*** Records for this task ***

Lemma excludes_isolable cm p name cm' :
  isolable cm → cm_batchFiles cm !! p = Some name → excludes cm p name cm' → isolable cm'.
Proof.
  intros [Ht Ho Hs] Hp [Hf Hfp Hb _ Hsn _]. destruct (Ht p) as (Hc & _ & _); [by eauto|]. split.
  - intros q. rewrite Hb. intros [n [Hne Hq]%lookup_delete_Some]. destruct (Ht q) as (Hqc & Hqf & Hqd); [by eauto|].
    rewrite !Hf; [done|apply disabledName_not_conf; done|done].
  - intros q c Hq Hqb Hqf. destruct (decide (q = p)) as [->|Hne].
    + destruct Hfp as [Hfp|[Hd Hfp]]; [congruence|]. rewrite Hqf in Hfp. rewrite Hd. by apply Hs.
    + rewrite Hf in Hqf by done. rewrite Hb, lookup_delete_ne in Hqb by done. by eapply Ho.
  - intros c Hc'. destruct Hsn as [Hsn|[Hsn _]]; [apply Hs|]; congruence.
Qed.

Lemma firstTracked_spec m l : firstTracked m l = "" ∨ firstTracked m l ∈ l ∧ is_Some (m !! firstTracked m l).
Proof.
  induction l as [|q l IH]; [by left|]. simpl. case_bool_decide as Hq; [right; split; [by left|done]|].
  destruct IH as [->|[? ?]]; [by left|right]. split; [by right|done].
Qed.

Lemma isolable_searchable cm :
  isolable cm → searchable (cm_files cm) [] (candidatePaths cm) (cm_files cm).
Proof.
  intros [Ht Ho _]. assert (∀ p, p ∈ candidatePaths cm ↔ is_Some (cm_batchFiles cm !! p)) as Hc.
  { intros p. unfold candidatePaths. rewrite list_elem_of_fmap. split.
    - intros ([q n] & -> & Hin%elem_of_range). eauto.
    - intros [n Hn]. exists (p, n). by rewrite elem_of_range. }
  split; rewrite ?app_nil_r.
  - apply hidden_nil.
  - intros p Hp%Hc. by apply Ht in Hp as (? & _ & ?).
  - apply NoDup_range_keys.
  - intros q c Hq Hn. apply Ho; [done|]. rewrite Hc in Hn. by apply eq_None_not_Some.
Qed.

(** A round that finds the test failing excludes one bad tracked file. *)
Lemma isolateStep_ok cm err :
  isolable cm → testConfig cm = Some err →
  ∃ p name cm', isolateStep paths cm = (cm', None) ∧ cm_batchFiles cm !! p = Some name ∧
    badFile (cm_files cm) p ∧ excludes cm p name cm'.
Proof.
  intros His Htest. pose proof His as [Ht _ _]. unfold isolateStep. rewrite Htest.
  case_match eqn:Htier.
  - case_bool_decide as Hne; [done|]. destruct (Ht _ (mk_is_Some _ _ Htier)) as (Hc & [c Hf] & _).
    destruct (excludeConfig_ok cm (parsePathFromError (cm_batchFiles cm) err) s err) as (cm' & -> & Hex); [by eauto|].
    eexists _, _, cm'. split; [done|]. split; [done|]. split; [|done]. unfold badFile. rewrite Hf.
    destruct (firstTracked_spec (cm_batchFiles cm) (trimRightCut <$> findPaths 0 err)) as [?|[Hin _]]; [done|].
    by eapply blames.
  - clear Htier. pose proof (isolable_searchable cm His) as Hse.
    destruct (proj1 (searchable_test _ _ _ _ Hse)) as (b & Hb & Hbad); [unfold testConfig in Htest; congruence|].
    rewrite bool_decide_false by (by destruct (candidatePaths cm); [apply elem_of_nil in Hb|]).
    unfold binarySearchBadConfig.
    destruct (binarySearch_finds (length (candidatePaths cm)) _ _ _ _ (le_n _) Hse) as (fs' & p & -> & Hh & Hp & Hpb);
      [by eauto|]. apply hidden_nil_eq in Hh as ->.
    assert (set_files cm (cm_files cm) = cm) as -> by (by destruct cm).
    unfold candidatePaths in Hp. apply list_elem_of_fmap in Hp as ([p' name] & -> & Hin%elem_of_range). cbn in *.
    destruct (Ht _ (mk_is_Some _ _ Hin)) as (_ & Hf & _). rewrite Hin.
    destruct (excludeConfig_ok cm p' (default "" (Some name)) err Hf) as (cm' & -> & Hex). eauto 10.
Qed.

(** ** The whole isolation *)

Inductive exclusions : ConfigRollbackManager → list (string * string) → ConfigRollbackManager → Prop :=
  | exclusions_nil cm : exclusions cm [] cm
  | exclusions_cons cm p name cm1 l cm' :
      cm_batchFiles cm !! p = Some name → badFile (cm_files cm) p → excludes cm p name cm1 →
      exclusions cm1 l cm' → exclusions cm ((p, name) :: l) cm'.

Lemma isolateLoop_ok n iter cm :
  isolable cm → size (cm_batchFiles cm) < iter →
  ∃ l cm', isolateLoop paths n iter cm = (cm', None) ∧ exclusions cm l cm' ∧ isolable cm' ∧ testConfig cm' = None.
Proof.
  revert cm. induction iter as [|iter IH]; intros cm His Hsize; [lia|]. simpl.
  destruct (testConfig cm) as [err|] eqn:Htest.
  - destruct (isolateStep_ok cm err His Htest) as (p & name & cm1 & Hstep & Hp & Hbad & Hex). rewrite Hstep.
    destruct (IH cm1) as (l & cm' & Hl & Hexs & His' & Ht').
    + by eapply excludes_isolable.
    + apply isolateStep_size in Hstep. lia.
    + exists ((p, name) :: l), cm'. split_and!; [done| |done..]. by econstructor.
  - unfold isolateStep. rewrite Htest. eexists [], cm. split; [done|]. by split; [constructor|].
Qed.

Lemma exclusions_spec cm l cm' :
  exclusions cm l cm' →
  NoDup l.*1 ∧
  (∀ p n, (p, n) ∈ l → cm_batchFiles cm !! p = Some n ∧ badFile (cm_files cm) p ∧ cm_batchFiles cm' !! p = None ∧
     (cm_files cm' !! p = None ∨
      p = defaultServerConfFilename paths ∧ cm_files cm' !! p = cm_preBatchDefaultServer cm)) ∧
  (∀ q, q ∉ l.*1 → cm_files cm' !! q = cm_files cm !! q ∧ cm_batchFiles cm' !! q = cm_batchFiles cm !! q) ∧
  (λ x, (be_ConfigPath x, be_ResourceName x)) <$> cm_batchExcluded cm' =
    ((λ x, (be_ConfigPath x, be_ResourceName x)) <$> cm_batchExcluded cm) ++ l ∧
  cm_batchMode cm' = cm_batchMode cm.
Proof.
  induction 1 as [cm|cm p name cm1 l cm' Hp Hbad [Hf Hfp Hb [reason Hex] Hsn Hm] _ (Hnd & Hin & Hout & Hlist & Hmode)].
  { split_and!; try done; [constructor|by intros p n ?%elem_of_nil|by rewrite app_nil_r]. }
  assert (∀ q n, (q, n) ∈ l → q ≠ p) as Hne.
  { intros q n Hq ->. destruct (Hin p n Hq) as [Hq' _]. by rewrite Hb, lookup_delete_eq in Hq'. }
  assert (p ∉ l.*1) as Hpl.
  { intros ([q n] & -> & Hq)%list_elem_of_fmap. by apply (Hne q n Hq). }
  split_and!.
  - by apply NoDup_cons.
  - intros q n [[= -> ->]|Hq]%elem_of_cons.
    + destruct (Hout p Hpl) as [-> ->]. rewrite Hb, lookup_delete_eq. by split_and!.
    + pose proof (Hne q n Hq) as Hqp. destruct (Hin q n Hq) as (H1 & H2 & H3 & H4).
      rewrite Hb, lookup_delete_ne in H1 by done. unfold badFile in *. rewrite Hf in H2 by done. split_and!; try done.
      destruct H4 as [H4|[Hd H4]]; [by left|]. destruct Hsn as [Hsn|[Hsn _]]; [right|left]; by rewrite H4, Hsn.
  - intros q Hq. rewrite fmap_cons, not_elem_of_cons in Hq. destruct Hq as [Hqp Hq]. destruct (Hout q Hq) as [-> ->].
    by rewrite Hf, Hb, lookup_delete_ne.
  - by rewrite Hlist, Hex, fmap_app, <- app_assoc.
  - by rewrite Hmode.
Qed.

End Isolation.

(** ** A concrete NGINX *)

Module RollbackSample.
Definition named : string := "/etc/nginx/conf.d/named.conf".

(** Files with the contents bad are refused; the error names one of them. *)
Definition run (fs : FS) : option (string * string) :=
  if bool_decide (fs !! named = Some "bad")
  then Some ("nginx: [emerg] unknown directive in /etc/nginx/conf.d/named.conf:1", "exit status 1")
  else if bool_decide (map_Forall (λ p c, HasSuffix p ".conf" = true → c ≠ "bad") fs) then None
  else Some ("", "exit status 1").

#[export] Instance api : NginxAPI := {|
  nginxRun := run;
  reloadCommand := λ _, None;
  waitForVersion := λ _ _, None;
  readable := λ _ _, true;
  writeOutcome := λ _ _ _, WriteOk;
  removeFault := λ _ _, None;
  renameFault := λ _ _ _, None;
  atomicWriteFails := λ _ _, false
|}.
#[export] Instance api_reliable : Reliable.
Proof. by split. Qed.
#[export] Instance range_instance : MapRange := default_range.

#[export] Instance api_self_contained : SelfContained.
Proof.
  refine {| acceptable := λ _ c, negb (bool_decide (c = "bad")) |}.
  - intros fs. cbn. unfold run. split.
    + intros H p c Hp Hc. do 2 (case_bool_decide; try done).
      rewrite bool_decide_false; [done|]. by eapply (H1 p).
    + intros H. rewrite bool_decide_false; [rewrite bool_decide_true; [done|]|].
      * intros p c Hp Hc ->. by specialize (H p "bad" Hp Hc).
      * intros Hn. by specialize (H named "bad" Hn eq_refl).
  - intros fs err p c. unfold nginxTestError. cbn. unfold run. case_bool_decide as Hn.
    + intros [= <-] Hp Hc _. vm_compute in Hp. apply list_elem_of_singleton in Hp as ->.
      change (fs !! named = Some c) in Hc. rewrite Hn in Hc. by simplify_eq.
    + case_bool_decide; [done|]. intros [= <-] Hp. vm_compute in Hp. by apply elem_of_nil in Hp.
Defined.

Definition paths : LocalPaths := NewLocalManager "/etc/nginx".

(** The startup: the default server, then a batch of three files *)
Definition boot : ConfigRollbackManager :=
  EnableBatchMode paths (NewConfigRollbackManager
    {["/etc/nginx/nginx.conf" := "main"; "/etc/nginx/conf.d/_default-server.conf" := "default"]}).
Definition batchOf (l : list (string * string)) : ConfigRollbackManager :=
  default boot (foldM (λ cm e, r ← batchWriteConfig cm e.1 (getFilenameForConfig paths e.1) e.2; Some r.1) boot l).
Definition batch : ConfigRollbackManager :=
  batchOf [("cafe", "good"); ("tea", "bad"); ("named", "bad"); ("_default-server", "bad")].

Lemma batch_isolable : isolable paths batch.
Proof.
  split.
  - intros p [n Hp]. assert (map_Forall (λ p _, HasSuffix p ".conf" = true ∧ cm_files batch !! p ≠ None ∧
      cm_files batch !! disabledName p = None) (cm_batchFiles batch)) as H.
    { refine (bool_decide_eq_true_1 _ _). vm_compute. reflexivity. }
    destruct (H p n Hp) as (? & ? & ?). split; [done|]. by rewrite <- not_eq_None_Some.
  - intros q c Hq Hb Hc. assert (map_Forall (λ q c, cm_batchFiles batch !! q = None → c ≠ "bad") (cm_files batch)) as H.
    { refine (bool_decide_eq_true_1 _ _). vm_compute. reflexivity. }
    cbn. rewrite bool_decide_false; [done|]. by eapply (H q).
  - intros c Hc. vm_compute in Hc. by simplify_eq.
Qed.
End RollbackSample.

Section Witnesses.
Import RollbackSample.

Lemma validated_write_atomic_witness :
  ∃ cm' changed err, createConfigWithRollback paths boot "cafe" (getFilenameForConfig paths "cafe") "bad"
      = Some (cm', (changed, err)) ∧
    match err with
    | None => testConfig cm' = None ∧ cm_files cm' !! getFilenameForConfig paths "cafe" = Some "bad" ∧
              (∀ q, q ≠ getFilenameForConfig paths "cafe" → cm_files cm' !! q = cm_files boot !! q) ∧
              (changed = true ↔ cm_files boot !! getFilenameForConfig paths "cafe" ≠ Some "bad")
    | Some _ => changed = false ∧
                ∀ q, q ≠ configVersionFilename paths → cm_files cm' !! q = cm_files boot !! q
    end.
Proof.
  apply (validated_write_atomic paths boot "cafe"); [vm_compute; reflexivity|right].
  intros [H|H]; vm_compute in H; discriminate.
Defined.


(** The three bad files are excluded, the default server is restored. *)
Example batch_example :
  let cm' := (CompleteBatch paths batch).1 in
  length (cm_batchExcluded cm') = 3 ∧
  cm_files cm' !! "/etc/nginx/conf.d/cafe.conf" = Some "good" ∧
  cm_files cm' !! "/etc/nginx/conf.d/tea.conf" = None ∧
  cm_files cm' !! "/etc/nginx/conf.d/_default-server.conf" = Some "default".
Proof. vm_compute. done. Qed.
End Witnesses.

***

**Description of the task**
An exact copy of the lines above, from the one containing "- by rewrite Hlist, Hex, fmap_app, <- app_assoc." through the one containing "- intros fs. cbn. unfold run. split.", is the whole of the answer.

**Answer to the problem**
  - by rewrite Hlist, Hex, fmap_app, <- app_assoc.
  - by rewrite Hmode.
Qed.

End Isolation.

(** ** A concrete NGINX *)

Module RollbackSample.
Definition named : string := "/etc/nginx/conf.d/named.conf".

(** Files with the contents bad are refused; the error names one of them. *)
Definition run (fs : FS) : option (string * string) :=
  if bool_decide (fs !! named = Some "bad")
  then Some ("nginx: [emerg] unknown directive in /etc/nginx/conf.d/named.conf:1", "exit status 1")
  else if bool_decide (map_Forall (λ p c, HasSuffix p ".conf" = true → c ≠ "bad") fs) then None
  else Some ("", "exit status 1").

#[export] Instance api : NginxAPI := {|
  nginxRun := run;
  reloadCommand := λ _, None;
  waitForVersion := λ _ _, None;
  readable := λ _ _, true;
  writeOutcome := λ _ _ _, WriteOk;
  removeFault := λ _ _, None;
  renameFault := λ _ _ _, None;
  atomicWriteFails := λ _ _, false
|}.
#[export] Instance api_reliable : Reliable.
Proof. by split. Qed.
#[export] Instance range_instance : MapRange := default_range.

#[export] Instance api_self_contained : SelfContained.
Proof.
  refine {| acceptable := λ _ c, negb (bool_decide (c = "bad")) |}.
  - intros fs. cbn. unfold run. split.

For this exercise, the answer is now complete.